Joe Scarborough gets us even closer to the clash between processes of knowing when he tells Byers, “Nate Silver says this is a 73.6 percent chance that the president is going to win? Nobody in that campaign thinks they have a 73 percent chance — they think they have a 50.1 percent chance of winning. And you talk to the Romney people, it’s the same thing.” How does Scarborough know that Silver’s estimate is incorrect? He talked to sources in both campaigns. In Scarborough’s journalistic epistemology, this is the trump card: Silver’s methods cannot possibly produce more reliable information than the official sources themselves. These are the savviest, highest inside sources. They are the strongest form of epistemological proof — a “case closed” in an argument against calculations and numbers.
The other objection political journalists/pundits have to Silver’s process is evident here, too. They don’t just have a problem with how he knows what he knows, but with how he states it, too. Essentially, they are mistaking specificity for certainty. To them, the specificity of Silver’s projections smack of arrogance because, again, their ways of knowing are incapable of producing that kind of specificity. It has to be an overstatement.

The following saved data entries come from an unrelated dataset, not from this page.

Lemma traverse_format_error values e :
  traverse (format_map format_other values) command = inl e → isinstance e Exception_ = true.
Proof. intros E. apply traverse_error in E as (item & _ & E). by eapply format_map_error. Qed.

Lemma trace_prepare_in root source upload job r :
  let o := sub root "output" in let texts := [sub o "manifest.json"] in
  total (knows trace clock texts o job r [] 0)
    (prepare_in format_other command timeout max_pages root source upload job)
    (imported max_pages trace texts o job r) (raised (read_inside trace texts o job r)).
Proof.
  intros o texts. unfold prepare_in. fold o.
  eapply total_bind; [apply total_plain, aside_makes, Hmkdir|]. intros ?.
  eapply total_bind; [apply total_plain, aside_makes, Hwrite|]. intros ?.
  eapply total_bind with (Q := λ _, knows trace clock texts o job r [] 0).
  { apply total_lift. destruct (traverse _ command) as [e|argv] eqn:E; [|done].
    intros w Hw. split; [by eapply known_seen | by eapply traverse_format_error]. }
  intros argv. eapply total_bind; [apply trace_run_command|]. intros ?.
  apply trace_import_manifest. left.
Qed.

(** *** The processes and the directories *)

Definition owns (ps : list Z) (ds : list Path) (w : W) : Prop := running w = ps ∧ temporary w = ds.

Lemma total_owns {A} (m : M exc W A) l' l'' ps ds : aside m l' l'' →
  total (owns ps ds) m (λ _, owns ps ds) (raised (owns ps ds)).
Proof.
  intros Hm w [<- <-]. specialize (Hm w w eq_refl). unfold raised, after, owns in *.
  destruct (m w) as [[a|e|] w']; tauto.
Qed.

Lemma owns_refuse {A} (e : exc) ps ds (Q : A → W → Prop) : isinstance e Exception_ = true →
  total (owns ps ds) (raise (A := A) e) Q (raised (owns ps ds)).
Proof. intros He. by apply total_raise. Qed.

Lemma owns_import_page o job n d ps ds :
  total (owns ps ds) (import_page o (fs_resolve o) job n d) (λ _, owns ps ds) (raised (owns ps ds)).
Proof.
  unfold import_page. destruct d as [| | | | | |d]; try by apply owns_refuse.
  eapply total_bind with (Q := λ _, owns ps ds).
  { apply total_lift. destruct (py_int _) as [e|] eqn:E; [|done]. intros w Hw. split; [done|].
    by eapply py_int_exception. }
  intros number. case_match; [by apply owns_refuse|].
  destruct (dget d "path") as [[| | | |relative| |]|]; try by apply owns_refuse.
  eapply total_bind; [eapply total_owns, Hresolve|]. intros p.
  eapply total_bind; [eapply total_owns, Hresolve|]. intros root.
  destruct (inside root p); [|by apply owns_refuse].
  eapply total_bind; [eapply total_owns, Hread|]. intros data. simpl.
  destruct (truthy data); [|by apply owns_refuse].
  eapply total_bind; [eapply total_owns, Hput|]. intros ?. by apply total_ret.
Qed.

Lemma owns_import_pages o job n l ps ds :
  total (owns ps ds) (import_pages o (fs_resolve o) job n l) (λ _, owns ps ds) (raised (owns ps ds)).
Proof.
  revert n. induction l as [|d l IH]; intros n; simpl; [by apply total_ret|].
  eapply total_bind; [apply owns_import_page|]. intros page.
  eapply total_bind; [apply IH|]. intros pages. by apply total_ret.
Qed.
(* ===== verification/StatusGenerator.v ===== *)
(** * The generator of the status codes

    Models [backend/scripts/generate_internal_status_codes.py]: it reads the
    registry of status codes and writes the enumerations for Python, Go and
    TypeScript, or, with [--check], reports which of them are stale.

    [gofmt] is a parameter; [str.title] covers ASCII names.
    - [generate_then_check]: what a run writes is what a check accepts;
    - [check_verdict]: what a check answers, and that it writes nothing;
    - [registry_members]: the registry of the repository gives the codes of
      [Status]. *)

From Stdlib Require Import Ascii.
From Stdlib Require String.
From stdpp Require Import functions.
From S2P Require Import Prelude PyData PyText PyValue Json Status Domain Ports Messaging.
From S2P Require Import Preprocessor Storage SandboxCommand.

#[local] Open Scope Z_scope.

(** ** Text *)

Definition is_lower (c : ascii) : bool := ((97 <=? code c) && (code c <=? 122))%N.

Definition upper_char (c : ascii) : ascii :=
  if is_lower c then ascii_of_N (code c - 32) else c.

(** [after]: the character before is a letter. *)
Fixpoint title_chars (after : bool) (l : list ascii) : list ascii :=
  match l with
  | [] => []
  | c :: l =>
      (if after then lower_char c else upper_char c) :: title_chars (is_upper c || is_lower c) l
  end.

(** [s.title()] *)
Definition title (s : string) : string := of_chars (title_chars false (chars s)).

(** [acronyms.get(part, part.title())] *)
Definition acronym_or_title (part : string) : string :=
  if bool_decide (part ∈ ["API"; "ID"; "OCR"]) then part else title part.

In actuality, of course, Silver’s specificity isn’t arrogance at all — it’s the natural product of a scientific, statistical way of producing knowledge. Statistical analyses produce specific numbers by their very nature. That doesn’t mean they’re certain: In fact, the epistemology of social science has long been far more tentative in reaching conclusions than the epistemology of journalism. As many people have noted over the past few days, a probability is not a prediction. Silver himself has repeatedly called for less certainty in political analysis, not more. But that split between specificity and certainty is a foreign concept to the journalistic epistemology.
TL;DR: Political journalists are skeptical of Nate Silver because they don’t understand and don’t trust the means by which he knows what he knows. And they don’t understand it because it’s completely different from how journalists have always known things, and how they’ve claimed authority to declare those things to the public.
No, even that’s TL;DR: When journalistic objectivity is confronted with scientific objectivity, its circuits are fried.